Abstract

Cellular-based vehicle-to-everything (C-V2X) is one of the emerging and promising techniques to support vehicular communications by enabling both safety-critical and non-safety services. C-V2X communications is a core solution to manage and advance future traffic safety and mobility. In this paper, we design a cellular-based vehicle-to-infrastructure (V2I) communications model for a Manhattan dense urban environment that has many roads deployed in the cell edge region, which results in severe co-channel interference (CCI). Thus, we aim to utilize two cooperative interference management schemes such as dynamic inter-cell interference coordination (ICIC) and coordinated multipoint (CoMP) to mitigate interference and to improve communication reliability. We evaluate the performance of the interference management schemes based on various performance indexes, such as vehicle UE average throughput, vehicle UE received interference, and vehicle UE outage probability.

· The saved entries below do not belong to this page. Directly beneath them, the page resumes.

(** Modelled from the spec: [close] of a Reader. *)
Definition close_reader (r : Reader) : Reader :=
  mkReader (r_name r) (r_min r) (r_max r) (r_size r) (r_refs r) (r_logs r) true.

#[export] Instance Reader_inhabited : Inhabited Reader :=
  populate (mkReader EmptyString 0 0 0 [] [] true).
End Data.

(** Modelled from the spec: what the contracts of the Reader, the Writer
    and the Merged view leave open, the errors they may return, the size
    and the bytes of what the Writer wrote, and what a merged view
    yields. *)
Class Collaborators `{Records} : Type := {
  (* NewWriter(file, config) *)
  newWriterErr : Config -> option error;
  (* Writer.AddRef, Writer.AddLog: the writer's own checks *)
  addRefErr : Writer -> RefRecord -> option error;
  addLogErr : Writer -> LogRecord -> option error;
  (* Writer.Close: the writer's own checks, and the size of what it wrote *)
  writerCloseErr : Writer -> option error;
  encodedSize : Writer -> Z;
  (* the bytes of a table file, for whoever reads it as text *)
  rawBytes : table -> string;
  (* NewReader(blocksource, name) *)
  newReaderErr : table -> option error;
  (* NewMerged(tabs); Merged.SeekRef and Merged.SeekLog from the empty key *)
  newMergedErr : list Reader -> option error;
  seekRef : list Reader -> iter RefRecord + error;
  seekLog : list Reader -> iter LogRecord + error
}.

(** ** The state: file system, reader objects, the stack

    One process is modelled.  [files] is the file system; a file handle is
    the path it was opened at.  [heap] holds the [Reader] objects, and a
    [*Reader] is an index into it, so that a reader shared by two slices is
    one object.  [faults] decides, call by call, which of the system calls
    that could succeed fail instead; [rands] are the random strings of
    [ioutil.TempFile]; [retries] is the number of further iterations the
    deadline of [reload] leaves room for after the first. *)

Record CompactionStats : Type := mkStats {
  Bytes : Z;
  Attempts : Z;
  Failures : Z
}.

Section Model.
Context `{Collaborators}.

Record Stack : Type := mkStack {
  listFile : string;
  reftableDir : string;
  cfg : Config;
  stack : list nat;
  merged : option (list nat);
  Stats : CompactionStats
}.

Record State : Type := mkState {
  files : gmap string content;
  heap : list Reader;
  faults : list bool;
  rands : list string;
  retries : nat;
  st : Stack
}.

Definition set_files (f : gmap string content) (s : State) : State :=
  mkState f (heap s) (faults s) (rands s) (retries s) (st s).
Definition set_heap (h : list Reader) (s : State) : State :=
  mkState (files s) h (faults s) (rands s) (retries s) (st s).
Definition set_faults (b : list bool) (s : State) : State :=
  mkState (files s) (heap s) b (rands s) (retries s) (st s).
Definition set_rands (r : list string) (s : State) : State :=
  mkState (files s) (heap s) (faults s) r (retries s) (st s).
Definition set_st (t : Stack) (s : State) : State :=
  mkState (files s) (heap s) (faults s) (rands s) (retries s) t.

Definition set_stack (l : list nat) (t : Stack) : Stack :=
  mkStack (listFile t) (reftableDir t) (cfg t) l (merged t) (Stats t).
Definition set_merged (m : option (list nat)) (t : Stack) : Stack :=
  mkStack (listFile t) (reftableDir t) (cfg t) (stack t) m (Stats t).
Definition set_Stats (c : CompactionStats) (t : Stack) : Stack :=
  mkStack (listFile t) (reftableDir t) (cfg t) (stack t) (merged t) c.

(** *** The state monad *)

Definition M (A : Type) : Type := State -> A * State.

Definition ret {A : Type} (a : A) : M A := fun s => (a, s).

Definition bind {A B : Type} (m : M A) (k : A -> M B) : M B :=
  fun s => let '(a, s') := m s in k a s'.

Definition get : M State := fun s => (s, s).

Definition modify (f : State -> State) : M unit := fun s => (tt, f s).

Notation "'let*' p := m 'in' k" := (bind m (fun p => k))
  (at level 10, p pattern, m at level 100, k at level 200, only parsing).

(** *** System calls *)

Definition next_fault : M bool := fun s =>
  match faults s with
  | [] => (false, s)
  | b :: bs => (b, set_faults bs s)
  end.

(** [os.OpenFile(path, O_EXCL|O_CREATE|O_WRONLY, 0644)] *)
Definition os_OpenFile_excl (path : string) : M (option string * option error) :=
  fun s =>
    match files s !! path with
    | Some _ => ((None, Some ErrExist), s)
    | None =>
        let '(b, s) := next_fault s in
        if b then ((None, Some ErrIO), s)
        else ((Some path, None),
              set_files (<[path := Text EmptyString]> (files s)) s)
    end.

(** [File.Close]; a nil file gives [ErrInvalid]. *)
Definition file_Close (f : option string) : M (option error) :=
  match f with
  | None => ret (Some ErrInvalid)
  | Some _ => let* b := next_fault in ret (if b then Some ErrIO else None)
  end.

(** [File.Write]: appends to the file the handle was opened at;
    the bytes are lost when the file has been unlinked. *)
Definition file_Write (f : option string) (data : string) : M (option error) :=
  match f with
  | None => ret (Some ErrInvalid)
  | Some path =>
      let* b := next_fault in
      if b then ret (Some ErrIO)
      else fun s =>
        match files s !! path with
        | Some (Text c) =>
            (None, set_files (<[path := Text (c +:+ data)]> (files s)) s)
        | _ => (None, s)
        end
  end.

Definition file_Name (f : option string) : string :=
  match f with Some path => path | None => EmptyString end.

Definition os_Remove (path : string) : M (option error) := fun s =>
  match files s !! path with
  | None => (Some ErrNotExist, s)
  | Some _ =>
      let '(b, s) := next_fault s in
      if b then (Some ErrIO, s)
      else (None, set_files (delete path (files s)) s)
  end.

Definition os_Rename (oldpath newpath : string) : M (option error) := fun s =>
  match files s !! oldpath with
  | None => (Some ErrNotExist, s)
  | Some c =>
      let '(b, s) := next_fault s in
      if b then (Some ErrIO, s)
      else (None, set_files (<[newpath := c]> (delete oldpath (files s))) s)
  end.

Definition ioutil_ReadFile (path : string) : M (string + error) := fun s =>
  match files s !! path with
  | None => (inr ErrNotExist, s)
  | Some c =>
      let '(b, s) := next_fault s in
      if b then (inr ErrIO, s)
      else (inl (match c with Text c => c | TableData t => rawBytes t end), s)
  end.

(** The first of the candidate names that does not exist yet. *)
Fixpoint tempName (fs : gmap string content) (dir pre suf : string)
    (cands : list string) : option (string * list string) :=
  match cands with
  | [] => None
  | r :: rest =>
      let path := filepath_Join dir (pre +:+ r +:+ suf) in
      match fs !! path with
      | Some _ => tempName fs dir pre suf rest
      | None => Some (path, rest)
      end
  end.

(** [ioutil.TempFile(dir, pre + "*" + suf)] *)
Definition ioutil_TempFile (dir pre suf : string) : M (string + error) :=
  fun s =>
    match tempName (files s) dir pre suf (rands s) with
    | None => (inr ErrExist, set_rands [] s)
    | Some (path, rest) =>
        let '(b, s) := next_fault (set_rands rest s) in
        if b then (inr ErrIO, s)
        else (inl path, set_files (<[path := Text EmptyString]> (files s)) s)
    end.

By effectively implementing the dynamic ICIC scheme, we achieve an immense reduction in CCI, which results in the improvement of user (UE) received signal quality. Moreover, we employ coordinated scheduling (CS) CoMP scheme to further mitigate the interference among cells. Finally, by implementing both dynamic ICIC and CS CoMP schemes simultaneously, a meaningful level of performance enhancement is achieved.